Indications against dynamical CPT symmetry restoration in quantum gravity

By calculating the Renormalization Group flow of CPT-violating interactions under quantum metric fluctuations, the authors demonstrate that CPT symmetry cannot be an emergent low-energy phenomenon, thereby ruling out quantum gravity approaches that allow for its fundamental breaking.

Astrid Eichhorn, Marc Schiffer

Published 2026-03-10
📖 5 min read🧠 Deep dive

Here is an explanation of the paper "Indications against dynamical CPT symmetry restoration in quantum gravity," translated into simple language with creative analogies.

The Big Question: Is the Universe's "Rulebook" Broken at the Top?

Imagine the Standard Model of particle physics as a massive, incredibly precise rulebook that governs how everything in the universe behaves—from atoms to stars. One of the most important rules in this book is CPT Symmetry.

Think of CPT as a cosmic "mirror test." If you take a particle, flip its charge (C), flip its spatial coordinates like a mirror image (P), and reverse time (T), it should behave exactly the same as the original. Experiments have checked this rule billions of times, and it has never failed. It works perfectly in our everyday world.

However, physicists suspect that at the very beginning of the universe (or at the tiniest scales of space and time, known as the "Planck scale"), the rules of gravity might get weird. Some theories suggest that at these extreme scales, the universe might be "pixelated" or discrete, which could break the CPT rule.

The Dilemma:
If the CPT rule is broken at the top (the Planck scale), why do we see it working perfectly here at the bottom (our low-energy world)?
There are two possibilities:

  1. The "Emergent" Theory: The rule is broken at the top, but as you zoom out to lower energies, the universe naturally "heals" itself, and the rule reappears. (Like a blurry photo that becomes sharp as you step back).
  2. The "Fundamental" Theory: The rule is never broken. If a theory of quantum gravity breaks it, that theory is wrong.

The Experiment: The Gravity "Wind"

The authors of this paper wanted to see if Possibility 1 (Emergence) is real. They asked: If we start with a broken CPT rule at the top, does the "wind" of quantum gravity blow it away as we move to lower energies?

To test this, they used a mathematical tool called the Renormalization Group (RG) flow.

  • The Analogy: Imagine you are hiking down a mountain. The top of the mountain is the high-energy Planck scale, and the bottom is our everyday world.
  • The "Broken Rule": Imagine you start at the top holding a heavy, broken compass (representing CPT violation).
  • The "Wind": As you hike down, you are buffeted by the "wind" of quantum gravity (fluctuations in the fabric of spacetime).
  • The Question: Does the wind blow the broken compass away, leaving you with a perfect one at the bottom? Or does the wind actually make the compass more broken?

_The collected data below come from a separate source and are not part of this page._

(* ===== verification/PersistentExecutionFacts.v ===== *)
(** * Facts about durable execution

    Every block that execution produces can be stored; the journal of a
    coordinator re-executes to its committed state; a commit is atomic across
    crashes and survives reopening. *)

From Stdlib Require Import Strings.Byte Strings.String.
From S2P Require Import Prelude Arrays Reader Sha256 Types Crypto Merkle Ledger LedgerFacts Codec.
From S2P Require Import RecordChain Crc32 Consensus ConsensusFacts ConsensusCodec Engine EngineFacts.
From S2P Require Import Execution ExecutionFacts Frames FramesFacts BlockJournal BlockJournalFacts.
From S2P Require Import PersistentExecution.

Section Facts.
Context `{Sha2} (context : ExecutionContext) (Hctx : context_wf context).

(** ** Executed blocks can be stored *)

Definition stored_of (b : ExecutedBlock) : StoredBlock :=
  mk_StoredBlock 0 (eb_header b) (eb_app_hash b) (eb_comet_decision b) (eb_records b).

Lemma transactions_run_records c txs records c' :
  candidate_inv context c -> transactions_run context c txs records c' -> Forall record_wf records.
Proof.
  intros Hc Hrun. revert Hc.
  induction Hrun as [|c bytes record c1 txs records c2 Hstep _ IH]; intros Hc; constructor.
  - destruct Hc as [_ _ Hq]. destruct Hstep as [tx intent ledger' Hb _ Hi _ _ chain resulting].
    split; [cbn; unfold chain, in_range; lia|]. by exists tx.
  - apply IH. by eapply transaction_step_inv.
Qed.

Lemma length_sized_records rs :
  len (concat (encode_sized_record <$> rs)) =
  (RECORD_ENVELOPE_OVERHEAD + 4) * len rs + len (concat (rec_transaction_bytes <$> rs)).
Proof.
  induction rs as [|r rs IH]; [done|]. rewrite !fmap_cons. cbn [concat length].
  rewrite !length_app, !Nat2Z.inj_add, IH. unfold encode_sized_record at 1.
  rewrite length_app, length_to_be_bytes, Nat2Z.inj_add, length_record_encode. unfold RECORD_ENVELOPE_OVERHEAD. lia.
Qed.

Lemma executed_storable st p b :
  committed_inv context st -> execute_block context st p = Ok b ->
  decision_wf (bp_comet_decision p) -> storable_block (stored_of b).
Proof.
  intros Hst Hex Hd. apply execute_block_Ok in Hex as (Hp & records & c & Hrun & ->); [|done..].
  pose proof (com_candidate _ _ Hst) as Hcand. pose proof (cand_sequence _ _ Hcand) as Hq.
  destruct (transactions_run_facts _ _ _ _ _ Hcand Hrun) as (Hinv & Hlen & Hb & Hseq & Hr).
  pose proof (prop_height _ _ _ Hp) as [Hh Hmax]. pose proof (prop_count _ _ _ Hp) as Hcount.
  pose proof (prop_bytes _ _ _ Hp) as Hbytes.
  destruct (seal_run _ Hctx st Hst _ _ _ Hrun ltac:(lia) Hcount) as (_ & _ & _ & Hv & Hw).
  rewrite <-Hh in Hv, Hw. split.
  - split; [exact Hw|exact (transactions_run_records _ _ _ _ Hcand Hrun)|exact Hd|].
    cbn [stored_of sb_header sb_records sealed_block eb_header eb_records].
    apply chain_replay_Ok in Hr as (Hlink & _ & Hfin); [|cbn in Hq |- *; lia].
    split; [exact Hv|exact Hlink|]. cbn. rewrite Hfin. done.
  - cbn [ek_payload block_kind ff_maximum block_format]. unfold block_payload. rewrite length_payload_bytes, length_encode_block_header, length_sized_records.
    cbn [stored_of sb_records sealed_block eb_records]. rewrite Hb, Hlen.
    pose proof (config_bytes _ (ctx_config _ Hctx)) as Hcb.
    pose proof (config_records _ (ctx_config _ Hctx)) as Hcr.
    revert Hcb Hcr Hcount Hbytes. unfold MAX_BLOCK_FRAME_PAYLOAD_LENGTH, MAX_BLOCK_TRANSACTION_BYTES,
      BLOCK_PAYLOAD_FIXED_BYTES, COMET_DECISION_ENCODED_BYTES, BLOCK_HEADER_FIELDS_LENGTH,
      BLOCK_HEADER_MAXIMUM_LENGTH, MAX_BLOCK_RECORDS, RECORD_ENVELOPE_OVERHEAD. clear.
    generalize (len (concat (bp_transactions p))), (len (bp_transactions p)). intros x y. lia.
Qed.
(* ===== verification/CometCore.v ===== *)
(** * The ABCI lifecycle core ([noxis-comet-abci]: [heights.rs], [mempool.rs],
    [app.rs])

    The state machine CometBFT drives: [Info], [InitChain], [CheckTx],
    [PrepareProposal], [ProcessProposal], [FinalizeBlock] and [Commit] over one
    durable execution. *)

From Stdlib Require Import Strings.Byte Strings.String.
From S2P Require Import Prelude Arrays Reader Sha256 Types Crypto Ledger Codec RecordChain Crc32.
From S2P Require Import Consensus ConsensusCodec Engine Execution Frames BlockJournal PersistentExecution.

(** ** Heights *)

Module HeightMappingError.
Inductive HeightMappingError : Type :=
| EngineHeightBeforeGenesis (initial actual : Z)
| HeightOverflow
| Engine (error : EngineIdentityError).
End HeightMappingError.
Abbreviation HeightMappingError := HeightMappingError.HeightMappingError.

(** [CometIdentity], a newtype over the genesis mapping. *)
Definition CometIdentity : Type := CometBftGenesis.

Definition chain_id (self : CometIdentity) : list byte := ni_chain_id (cg_identity self).
Definition initial_height (self : CometIdentity) : Z := ni_initial_height (cg_identity self).
Definition parameters_sha256 (self : CometIdentity) : array 32 :=
  ni_parameters_sha256 (cg_identity self).

(** [CometIdentity::noxis_height]. *)
Definition noxis_height (self : CometIdentity) (engine_height : Z) : Result HeightMappingError Z :=
  relative ← ok_or (checked_i64 (engine_height - initial_height self))
               (HeightMappingError.EngineHeightBeforeGenesis (initial_height self) engine_height);
  height ← ok_or (checked_i64 (relative + 1)) HeightMappingError.HeightOverflow;
  ok_or (try_from U64_MAX height) HeightMappingError.HeightOverflow.

(** [CometIdentity::engine_height]. *)
Definition engine_height (self : CometIdentity) (noxis_height : Z) : Result HeightMappingError Z :=
  map_err HeightMappingError.Engine (engine_height_for (cg_identity self) noxis_height).

(** ** Errors *)

Module CometAbciError.
Inductive CometAbciError : Type :=
| CryptoEligibility (error : ServiceCryptoEligibilityError)
| Height (error : HeightMappingError)
| EngineIdentity (error : EngineIdentityError)
| Execution (error : ExecutionError)
| Storage (error : PersistentExecutionError)
| InitChainMismatch
| InitChainAfterCommit
| ConsensusBeforeInitChain
| MempoolLimitExceeded
| NegativeMaximumTransactionBytes (value : Z)
| UnexpectedEngineHeight (expected actual : Z)
| UnexpectedNextValidatorsHash
| FinalizeConflict (engine_height : Z)
| MissingFinalizedBlock.
End CometAbciError.
Abbreviation CometAbciError := CometAbciError.CometAbciError.

(** ** The mempool overlay *)

Definition MAX_PENDING_TRANSACTIONS : Z := 10000.
Definition MAX_PENDING_TRANSACTION_BYTES : Z := 64 * 1024 * 1024.

Record MempoolOverlay : Type := mk_MempoolOverlay {
  mp_candidate : CandidateExecutionState;
  mp_transactions : list (list byte);
  mp_total_bytes : Z
}.

(** [MempoolOverlay::new]; [reset] leaves the same value behind. *)
Definition mempool_new (candidate : CandidateExecutionState) : MempoolOverlay :=
  mk_MempoolOverlay candidate [] 0.

Definition mempool_reset (candidate : CandidateExecutionState) (self : MempoolOverlay)
    : MempoolOverlay :=
  mk_MempoolOverlay candidate [] 0.

Section Core.
Context `{Sha2}.

(** [MempoolOverlay::admit]. *)
Definition admit_transaction (execution : PersistentExecution) (transaction : list byte)
    : M MempoolOverlay CometAbciError unit :=
  self ← get;
  if len (mp_transactions self) =? MAX_PENDING_TRANSACTIONS
  then lift (Err CometAbciError.MempoolLimitExceeded)
  else
    sum ← lift (ok_or (checked_add USIZE_MAX (mp_total_bytes self) (len transaction))
                  CometAbciError.MempoolLimitExceeded);
    total_bytes ← lift (ok_or (if sum <=? MAX_PENDING_TRANSACTION_BYTES then Some sum else None)
                          CometAbciError.MempoolLimitExceeded);
    match pe_simulate execution transaction (mp_candidate self) with
    | (Err error, _) => lift (Err (CometAbciError.Storage error))
    | (Ok _, next) =>
        put (mk_MempoolOverlay next (mp_transactions self ++ [transaction]) total_bytes)
    end.

(** ** Requests and results *)

Inductive ProposalStatus : Type := Accept | Reject.

Record CheckTxResult : Type := mk_CheckTxResult { ct_accepted : bool; ct_code : Z }.

Record TxResult : Type := mk_TxResult {
  tr_code : Z;
  tr_transaction_intent_id : TransactionIntentId;
  tr_record_hash : RecordHash;
  tr_resulting_state_id : StateId
}.

Record FinalizeBlockResult : Type := mk_FinalizeBlockResult {
  fr_app_hash : AppHash;
  fr_transaction_results : list TxResult
}.

Record AppInfo : Type := mk_AppInfo {
  info_last_block_height : Z;
  info_app_hash : option AppHash
}.

Record InitChainRequest : Type := mk_InitChainRequest {
  ic_chain_id : list byte;
  ic_initial_height : Z;
  ic_parameters_sha256 : array 32;
  ic_validators : list CometBftValidator
}.

Record PendingFinalization : Type := mk_PendingFinalization {
  pf_engine_decision : CometBftDecision;
  pf_transactions : list (list byte);
  pf_executed : ExecutedBlock;
  pf_result : FinalizeBlockResult
}.

Inductive Lifecycle : Type := GenesisUnverified | Running.

#[global] Instance Lifecycle_eq_dec : EqDecision Lifecycle.
Proof. solve_decision. Defined.

Record NoxisCometCore : Type := mk_NoxisCometCore {
  nc_identity : CometIdentity;
  nc_execution : PersistentExecution;
  nc_mempool : MempoolOverlay;
  nc_pending : option PendingFinalization;
  nc_lifecycle : Lifecycle
}.

(** [tx_result]. *)
Definition tx_result (receipt : ExecutionReceipt) : TxResult :=
  mk_TxResult 0 (er_transaction_intent_id receipt) (er_record_hash receipt)
    (er_resulting_state_id receipt).

(** ** Methods *)

(** [NoxisCometCore::try_new]. *)
Definition try_new (execution : PersistentExecution)
    (authorization : SettlementServiceAuthorization) : Result CometAbciError NoxisCometCore :=
  _ ← map_err CometAbciError.CryptoEligibility
        (ensure_matches authorization (ec_validation_context (pe_context execution)));
  Ok (mk_NoxisCometCore (ec_comet_bft_genesis (pe_context execution)) execution
        (mempool_new (pe_candidate execution)) None
        (if ce_height (pe_committed execution) =? 0 then GenesisUnverified else Running)).

(** [NoxisCometCore::info]. *)
Definition info (self : NoxisCometCore) : Result CometAbciError AppInfo :=
  let durable_height := ce_height (pe_committed (nc_execution self)) in
  last_block_height ←
    (if durable_height =? 0 then Ok 0
     else map_err CometAbciError.Height (engine_height (nc_identity self) durable_height));
  Ok (mk_AppInfo last_block_height (pe_app_hash (nc_execution self))).

Definition set_lifecycle (lifecycle : Lifecycle) (self : NoxisCometCore) : NoxisCometCore :=
  mk_NoxisCometCore (nc_identity self) (nc_execution self) (nc_mempool self) (nc_pending self)
    lifecycle.

Definition set_mempool (mempool : MempoolOverlay) (self : NoxisCometCore) : NoxisCometCore :=
  mk_NoxisCometCore (nc_identity self) (nc_execution self) mempool (nc_pending self)
    (nc_lifecycle self).

Definition set_pending (pending : option PendingFinalization) (self : NoxisCometCore)
    : NoxisCometCore :=
  mk_NoxisCometCore (nc_identity self) (nc_execution self) (nc_mempool self) pending
    (nc_lifecycle self).

Definition set_execution (execution : PersistentExecution) (self : NoxisCometCore)
    : NoxisCometCore :=
  mk_NoxisCometCore (nc_identity self) execution (nc_mempool self) (nc_pending self)
    (nc_lifecycle self).

(** [NoxisCometCore::init_chain]. *)
Definition init_chain (request : InitChainRequest) : M NoxisCometCore CometAbciError unit :=
  self ← get;
  if negb (ce_height (pe_committed (nc_execution self)) =? 0)
  then lift (Err CometAbciError.InitChainAfterCommit)
  else if negb (bool_decide (ic_chain_id request = chain_id (nc_identity self)))
     || negb (ic_initial_height request =? initial_height (nc_identity self))
     || negb (bool_decide (ic_parameters_sha256 request = parameters_sha256 (nc_identity self)))
     || negb (bool_decide (ic_validators request = cvs_validators (cg_validators (nc_identity self))))
  then lift (Err CometAbciError.InitChainMismatch)
  else put (set_lifecycle Running self).

(** [NoxisCometCore::check_tx]. *)
Definition check_tx (transaction : list byte) (self : NoxisCometCore)
    : CheckTxResult * NoxisCometCore :=
  if negb (bool_decide (nc_lifecycle self = Running)) then (mk_CheckTxResult false 1, self)
  else
    match admit_transaction (nc_execution self) transaction (nc_mempool self) with
    | (Ok _, mempool) => (mk_CheckTxResult true 0, set_mempool mempool self)
    | (Err _, mempool) => (mk_CheckTxResult false 1, set_mempool mempool self)
    end.

(** [NoxisCometCore::ensure_initialized]. *)
Definition ensure_initialized (self : NoxisCometCore) : Result CometAbciError unit :=
  if bool_decide (nc_lifecycle self = Running) then Ok tt
  else Err CometAbciError.ConsensusBeforeInitChain.

(** [NoxisCometCore::expected_next_noxis_height]. *)
Definition expected_next_noxis_height (self : NoxisCometCore) : Result CometAbciError Z :=
  ok_or (checked_add U64_MAX (ce_height (pe_committed (nc_execution self))) 1)
    (CometAbciError.Height HeightMappingError.HeightOverflow).

(** [NoxisCometCore::ensure_next_engine_height]. *)
Definition ensure_next_engine_height (self : NoxisCometCore) (height : Z)
    : Result CometAbciError Z :=
  expected_noxis_height ← expected_next_noxis_height self;
  expected_engine_height ← map_err CometAbciError.Height
                             (engine_height (nc_identity self) expected_noxis_height);
  if negb (height =? expected_engine_height)
  then Err (CometAbciError.UnexpectedEngineHeight expected_engine_height height)
  else Ok expected_noxis_height.

(** The selection loop of [prepare_proposal]: the candidate, the bytes and the
    number of transactions selected so far. *)
Fixpoint select_transactions (execution : PersistentExecution) (byte_limit record_limit : Z)
    (candidate : CandidateExecutionState) (total_bytes selected : Z)
    (transactions : list (list byte)) : list (list byte) :=
  match transactions with
  | [] => []
  | transaction :: transactions =>
      let skip := select_transactions execution byte_limit record_limit candidate total_bytes
                    selected transactions in
      if selected =? record_limit then []
      else
        match checked_add USIZE_MAX total_bytes (len transaction) with
        | None => skip
        | Some next_total =>
            if byte_limit <? next_total then skip
            else
              match pe_simulate execution transaction candidate with
              | (Err _, _) => skip
              | (Ok _, next_candidate) =>
                  transaction ::
                  select_transactions execution byte_limit record_limit next_candidate next_total
                    (selected + 1) transactions
              end
        end
  end.

(** [NoxisCometCore::prepare_proposal]. *)
Definition prepare_proposal (self : NoxisCometCore) (height maximum_transaction_bytes : Z)
    (next_validators_hash : array 32) (transactions : list (list byte))
    : Result CometAbciError (list (list byte)) :=
  _ ← ensure_initialized self;
  _ ← ensure_next_engine_height self height;
  if negb (bool_decide (next_validators_hash = cvs_hash (cg_validators (nc_identity self))))
  then Err CometAbciError.UnexpectedNextValidatorsHash
  else
    engine_limit ← ok_or (try_from USIZE_MAX maximum_transaction_bytes)
                     (CometAbciError.NegativeMaximumTransactionBytes maximum_transaction_bytes);
    let config := ec_consensus_config (pe_context (nc_execution self)) in
    let byte_limit := Z.min engine_limit (cc_maximum_block_transaction_bytes config) in
    Ok (select_transactions (nc_execution self) byte_limit (cc_maximum_block_records config)
          (pe_candidate (nc_execution self)) 0 0 transactions).

(** [NoxisCometCore::execute_for_engine_decision]. *)
Definition execute_for_engine_decision (self : NoxisCometCore) (decision : CometBftDecision)
    (transactions : list (list byte)) : Result CometAbciError ExecutedBlock :=
  noxis_height ← ensure_next_engine_height self (cd_height decision);
  map_err CometAbciError.Storage
    (pe_execute (nc_execution self) (mk_BlockProposal noxis_height decision transactions)).

(** The decision check shared by [process_proposal] and [finalize_block]. *)
Definition validate_decision (self : NoxisCometCore) (decision : CometBftDecision)
    : Result CometAbciError unit :=
  expected ← expected_next_noxis_height self;
  map_err CometAbciError.EngineIdentity (validate_for decision (nc_identity self) expected).

(** [NoxisCometCore::process_proposal]. *)
Definition process_proposal (self : NoxisCometCore) (decision : CometBftDecision)
    (transactions : list (list byte)) : Result CometAbciError ProposalStatus :=
  _ ← ensure_initialized self;
  _ ← validate_decision self decision;
  match execute_for_engine_decision self decision transactions with
  | Ok _ => Ok Accept
  | Err (CometAbciError.Storage (PersistentExecutionError.Execution _)) => Ok Reject
  | Err error => Err error
  end.

(** [NoxisCometCore::finalize_block]. *)
Definition finalize_block (decision : CometBftDecision) (transactions : list (list byte))
    : M NoxisCometCore CometAbciError FinalizeBlockResult :=
  self ← get;
  _ ← lift (ensure_initialized self);
  match nc_pending self with
  | Some pending =>
      lift (if bool_decide (pf_engine_decision pending = decision)
               && bool_decide (pf_transactions pending = transactions)
            then Ok (pf_result pending)
            else Err (CometAbciError.FinalizeConflict (cd_height decision)))
  | None =>
      _ ← lift (validate_decision self decision);
      executed ← lift (execute_for_engine_decision self decision transactions);
      let result := mk_FinalizeBlockResult (eb_app_hash executed)
                      (tx_result <$> eb_receipts executed) in
      _ ← put (set_pending (Some (mk_PendingFinalization decision transactions executed result)) self);
      mret result
  end.

(** [NoxisCometCore::commit]; the error [None] is a panic. *)
Definition commit (io : AppendIo) : M NoxisCometCore (option CometAbciError) DurableBlockReceipt :=
  self ← get;
  _ ← lift (map_err Some (ensure_initialized self));
  match nc_pending self with
  | None => lift (Err (Some CometAbciError.MissingFinalizedBlock))
  | Some pending =>
      let '(result, execution) := pe_commit io (pf_executed pending) (nc_execution self) in
      _ ← put (set_execution execution self);
      receipt ← lift (map_err (fmap CometAbciError.Storage) result);
      self ← get;
      _ ← put (set_mempool (mempool_reset (pe_candidate (nc_execution self)) (nc_mempool self))
                 (set_pending None self));
      mret receipt
  end.

End Core.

The Results: The Wind Makes It Worse

The authors did the complex math (using something called Functional Renormalization Group techniques) to simulate this hike. Here is what they found:

  1. For Light (Photons) and Matter (Fermions): The wind of quantum gravity does not fix the broken compass. In fact, it makes the violation stronger as you go down the mountain.

    • The Metaphor: Instead of the wind blowing the broken compass away, it acts like a gust that spins the compass faster and faster, making the error huge by the time you reach the bottom.
    • The Consequence: If CPT were broken at the top, it would be massively broken at the bottom. But experiments tell us it is not broken at the bottom. Therefore, the only way to save these theories is to assume the compass was set to "perfect" at the very top with extreme, unnatural precision (fine-tuning). This is considered highly unlikely in physics.
  2. For the Scalar Field (Higgs-like particles): The wind was neutral at first, but when they looked closer, it still tended to make the violation worse or, at best, did nothing to fix it.

The "Asymptotic Safety" Case Study

The authors specifically looked at a popular theory called Asymptotic Safety, which suggests gravity becomes predictable at high energies.

  • They found that in this theory, you can have a universe where CPT is preserved, but only if you manually set the violation to zero at the very top.
  • There is no automatic mechanism (no "wind") that fixes a broken CPT symmetry. If you start with a tiny crack, the universe amplifies it into a massive crack by the time we get here.

The Bottom Line

The paper concludes that CPT symmetry cannot be an "emergent" property. It cannot be broken at the high-energy scale and magically fixed by gravity as we cool down.

The Verdict:
If a theory of quantum gravity breaks CPT symmetry, it is almost certainly wrong. The universe is too strict. To match the perfect CPT symmetry we see in experiments, any theory of quantum gravity must preserve CPT symmetry exactly from the very beginning.

In simple terms:
You can't have a "broken" rule at the top of the mountain and expect the wind to fix it on the way down. The wind just makes the break worse. Therefore, the rule must have been perfect all along. Any theory that suggests otherwise is likely a dead end.